-
Notifications
You must be signed in to change notification settings - Fork 3
Workflows
A pseudo-random distribution of immunogold particles is automatically generated for reference purposes using Python random.randint, which creates a random float in the range [0.0, 1.0) and is itself based on the widely used deterministic "Mersenne Twister." The program accepts the boundaries of a selected image mask and creates pseudo-random integer coordinates within the range, keeping the particles within the specified area where coordinates should be found. The implementation generates either a set of N coordinates or an equivalent count to the number of gold particles in the CSV file by default. This value can be modified in the main page for specific purpose comparisons.
The NND for all gold particles is calculated in GIO and automatically compared to the randomly generated control distribution. It is calculated by iterating through a list of coordinates, where each coordinate is an XY pairing representing the location of a gold particle within the replica images. For each coordinate pairing, GIO then subsequently iterates through the list to find the closest particle using the Euclidian formula and outputs the smallest value. GIO then outputs a CSV listing the NND for all gold particles, a histogram, and a visual output of the NND as gradient-color-coded lines between particles overlayed on the original replica image. Histogram bin size can be modified by the user.
Cluster analysis of gold particles is performed with the Ward Hierarchical method, which minimizes the variance of the clusters being merged (Ward Jr., 1963). GIO finds cluster states of the gold particles and sorts those into groups using a form of agglomerative clustering within the scikit-learn python package (Pedregosa et al 2011). Euclidian distance was used to calculate the affinity or metric. GIO is capable of using two methods to mathematically calculate clusters: 1) placing a pre-set number of clusters in the region of interest, and 2) creating clusters with a given distance threshold. By default, and for most cases, the distance threshold method is used for replica image analysis. GIO creates a circle of set radius length centered on each gold particle, then sorts particles into groups (i.e. clusters) based on whether their circles overlap. Clusters are then assigned identification numbers and the area of each cluster is calculated as the union of all overlapping circles. The result summarized in a CSV file includes cluster identification number, number of gold particles in the cluster, and the cluster area. The color overlay of the clusters can beis set to displayed on the replica image by choosing “true” in a line of “draw clust area”..

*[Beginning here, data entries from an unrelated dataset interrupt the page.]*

(** ** Vocabulary of the statements *)

(** The units of one rune that [scanNumber] tests after the digits: [u],
    the micro sign, [s], [h], [d] and [w]. *)
Definition isUnit (u : rune) : bool :=
  (u =? rn "u") || (u =? micro) || (u =? rn "s") || (u =? rn "h")
  || (u =? rn "d") || (u =? rn "w").

(** Whether the two runes after a sign start a number. *)
Definition startsNumber (rest : list rune) : bool :=
  isDigit (hd eof rest) || ((hd eof rest =? rn ".") && isDigit (hd eof (tl rest))).

(** The optional sign of a numeric literal. *)
Definition isSign (sign : list rune) : Prop :=
  sign = [] \/ sign = [rn "+"] \/ sign = [rn "-"].

(** The runes of a bare word: letters and underscores. *)
Definition isWordChar (ch : rune) : bool := isLetter ch || (ch =? rn "_").

(** What may follow a bare identifier for it to end there: the end of the
    input, or a rune that is neither an identifier character, nor the
    double quote, nor the rune zero. *)
Definition identEnd (rest : list rune) : Prop :=
  rest = [] \/
  (isIdentChar (hd eof rest) = false /\ hd eof rest <> dquote /\
   hd eof rest <> eof).

(** A rune of a string body that needs no special handling. *)
Definition plainChar (ending ch : rune) : bool :=
  negb (ch =? ending) && negb (ch =? backslash) && negb (ch =? eof).

(** A literal kind of the [const] block other than the two boolean
    keywords: what [NUMBER] and [DURATION_VAL] have to be. *)
Definition isContentKind (tok : Token) : Prop :=
  startLiterals < tok < endLiterals /\ tok <> TRUE /\ tok <> FALSE.

(** A kind the keyword table holds. *)
Definition keywordKind (kw : gmap (list Z) Z) (tok : Token) : Prop :=
  exists name : list Z, kw !! name = Some tok.

(** The registration contract: besides the built-in keywords, the table
    holds only kinds outside the built-in band. *)
Definition keywords_ok (kw : gmap (list Z) Z) : Prop :=
  forall (name : list Z) (tok : Token),
    kw !! name = Some tok ->
    In tok [AND; OR; TRUE; FALSE] \/ tok < ILLEGAL \/ endOperators < tok.

(** The slot of the array that holds the entry at cursor [z]. *)
Definition slot (z : Z) : nat := Z.to_nat (z mod 6).

(** The instance the examples are run at: [NUMBER] and [DURATION_VAL] taken
    as the literal kinds [INTEGER] and [DURATION] of the [const] block, and
    [strings.ToLower] on ASCII strings. *)
Definition exNUMBER : Token := INTEGER.
Definition exDURATION_VAL : Token := DURATION.

Definition exScan : gmap (list Z) Z -> reader -> option (result * reader) :=
  Scan exNUMBER exDURATION_VAL asciiToLower.

Definition exScan_all : gmap (list Z) Z -> nat -> reader -> option (list result) :=
  Scan_all exNUMBER exDURATION_VAL asciiToLower.

(** [func (s *TokenBuffer) Scan()] at that instance: [ScanFunc] on the
    [Scan] of the wrapped scanner, reading the table [kw]. *)
Definition TokenBuffer_Scan (kw : gmap (list Z) Z) (b : TokenBuffer reader)
  : option (result * TokenBuffer reader) :=
  ScanFunc (exScan kw) b.

(** A scan function that fails whenever it is called. *)
Definition noScan (r : reader) : option (result * reader) := None.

GIO is able to measure the separation of clusters—i.e., the distance from an individual cluster to its nearest cluster (Altof et al., 2015). It determines the centroid of each cluster by finding the average of both X and Y values of all points in the cluster. For this analysis, clusters are defined as containing more than three gold particles. This criterion can be modified in the menu page for the purpose. GIO then performs the same NND calculation as described in the section 2.4.2 on all clusters that meet the set criteria.
Gold Rippler is a unique analysis method in the package to analyze the relative distance of gold particles to their closest “landmark” based on coordinates uploaded from a second CSV file. The result shows if the distribution of gold particles tends to be closer to or far from the landmarks. The “ripple” grows from the centroid of each coordinate pair in a given lighthouse population by a user-defined step size, by default 60px, per a set number of steps, by default 10, until the ripple covers X gold particles and then calculating the “Landmark Correlated Particle Index (LCPI)", which is the percentage of gold particles within the mask divided by the percentage of total masked area of interest. LCPI = (% of gold particles within landmark masks) / (% of total area of ROI mask taken up by spine masks). When gold particles are evenly distributed, LCPI would be “1” as the ratio of the gold particle in the ripple should be same as the area ratio of the ripples.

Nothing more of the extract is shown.